The pouch sorter: Welcome back!

The fashion industry has long known about the pouch (or pocket) sorter – it’s been quietly serving the industry for decades. This specialised technology which is able to transport, sort, sequence and store both outbound and returned items, has now become the centrepiece and fulfilment engine for e-commerce and distribution centres.

For B2C orders, the pouch sorter is a super efficient technology, as it can handle throughput independently of the order structure. So, whether the order consists of two pieces or 10 is irrelevant – it will deal with both the same way.

The fulfilment centre can streamline a number of handling processes by using a pouch system; regular sorting after picking, batch sortation and intermediate storage and handling for reverse logistics. The common denominator is flexible automation which enables each of these processes to be completed with less manual handling.

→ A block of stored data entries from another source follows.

(* ===== verification/CapitalPolicyProofs.v ===== *)
(** * Proofs about the capital policy, its artifact and bindings *)

From S2P Require Import Prelude GoStd GoText Digits Externals Decimals EconomicId EconomicIdProofs TextProofs Account Instrument.
From S2P Require Import Projection ProjectionPayload Checkpoint CapitalPolicy CapitalState.
From Stdlib Require Import Qpower Qround Ascii.

Local Open Scope Q_scope.

#[local] Opaque DeterministicUUID Sum256 json_struct.

(** ** Amounts *)

Section amounts.
Context `{L : DecimalLaws}.

Lemma Qfloor_lt q (k : Z) : (Qfloor q < k)%Z <-> q < inject_Z k.
Proof.
  split; intros Hq.
  - pose proof (Qlt_floor q) as Hf. assert (Hk : (Qfloor q + 1 <= k)%Z) by lia. rewrite Zle_Qle in Hk. lra.
  - pose proof (Qfloor_le q) as Hf. rewrite Zlt_Qlt. lra.
Qed.

Lemma ten_26 : (10 ^ 26)%Z = Z.of_N (10 ^ N.of_nat 26).
Proof. vm_compute. reflexivity. Qed.

Lemma exact_amount_iff v :
  (if negb (Equal v (Round v 12)) then false
   else (String.length (TrimPrefix (DecimalString (Truncate (Abs v) 0)) "-") <=? 26)%nat) = true <->
  numeric_38_12 (val v).
Proof.
  unfold numeric_38_12. rewrite <- Equal_Round_iff. destruct (Equal v (Round v 12)); cbn [negb]; [|naive_solver].
  assert (Hpos : 0 <= val (Abs v)) by (rewrite val_Abs; apply Qabs_nonneg).
  assert (Hk : (0 <= Qfloor (val (Abs v)))%Z) by (change 0%Z with (Qfloor 0); by apply Qfloor_resp_le).
  rewrite (DecimalString_int _ _ Hk (Truncate_int _ Hpos)), Itoa_no_dash, Nat.leb_le, Itoa_length_iff by done.
  rewrite <- val_Abs. rewrite ten_26, <- Qfloor_lt. intuition lia.
Qed.

End amounts.

Section policy.
Context {E : Externals} {L : ExternalLaws}.

(** Both packages' tests accept exactly the values of a NUMERIC(38,12). *)
Lemma validCapitalAmount_iff v : validCapitalAmount v = true <-> numeric_38_12 (val v).
Proof. apply exact_amount_iff. Qed.
Lemma validPolicyDecimal_iff v : validPolicyDecimal v = true <-> numeric_38_12 (val v).
Proof. apply exact_amount_iff. Qed.

Lemma reject_false (b : bool) msg u : reject b msg = Ok u -> b = false.
Proof. by destruct b. Qed.

(** ** What NewPolicy accepts *)

Definition same_value (a b : dec) : Prop := val a == val b.
Definition same_profile (a b : Profile) : Prop := sameProfile a b = true.

Record profile_same (a b : Profile) : Prop := {
  ps_name : a.(prof_Name) = b.(prof_Name);
  ps_initial_long : same_value a.(prof_InitialLong) b.(prof_InitialLong);
  ps_initial_short : same_value a.(prof_InitialShort) b.(prof_InitialShort);
  ps_maintenance_long : same_value a.(prof_MaintenanceLong) b.(prof_MaintenanceLong);
  ps_maintenance_short : same_value a.(prof_MaintenanceShort) b.(prof_MaintenanceShort);
  ps_gross : same_value a.(prof_MaximumGross) b.(prof_MaximumGross);
  ps_reserve : same_value a.(prof_CashReserve) b.(prof_CashReserve);
  ps_short : a.(prof_AllowShort) = b.(prof_AllowShort);
  ps_unlimited : a.(prof_Unlimited) = b.(prof_Unlimited);
}.

Lemma sameProfile_iff a b : sameProfile a b = true <-> profile_same a b.
Proof.
  unfold sameProfile. rewrite !andb_true_iff, !bool_decide_eq_true, !Equal_true. split.
  - intros H. repeat match type of H with _ /\ _ => destruct H as [H ?] end. by split.
  - intros []. by repeat split.
Qed.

It can be difficult for fashion fulfilment centres to know how best to deal with both B2B and B2C customers – should they invest in separate processes or try to run an omnichannel B2B-B2C operation? It’s often a question of getting back to basics; working out goals in light of existing infrastructure and processes, fiscal possibilities or constraints and desired ROIs. It also helps to involve the skills of a system integrator, who is expert in knowing the capabilities of all technologies and therefore able to find the right solution for the fulfilment centre.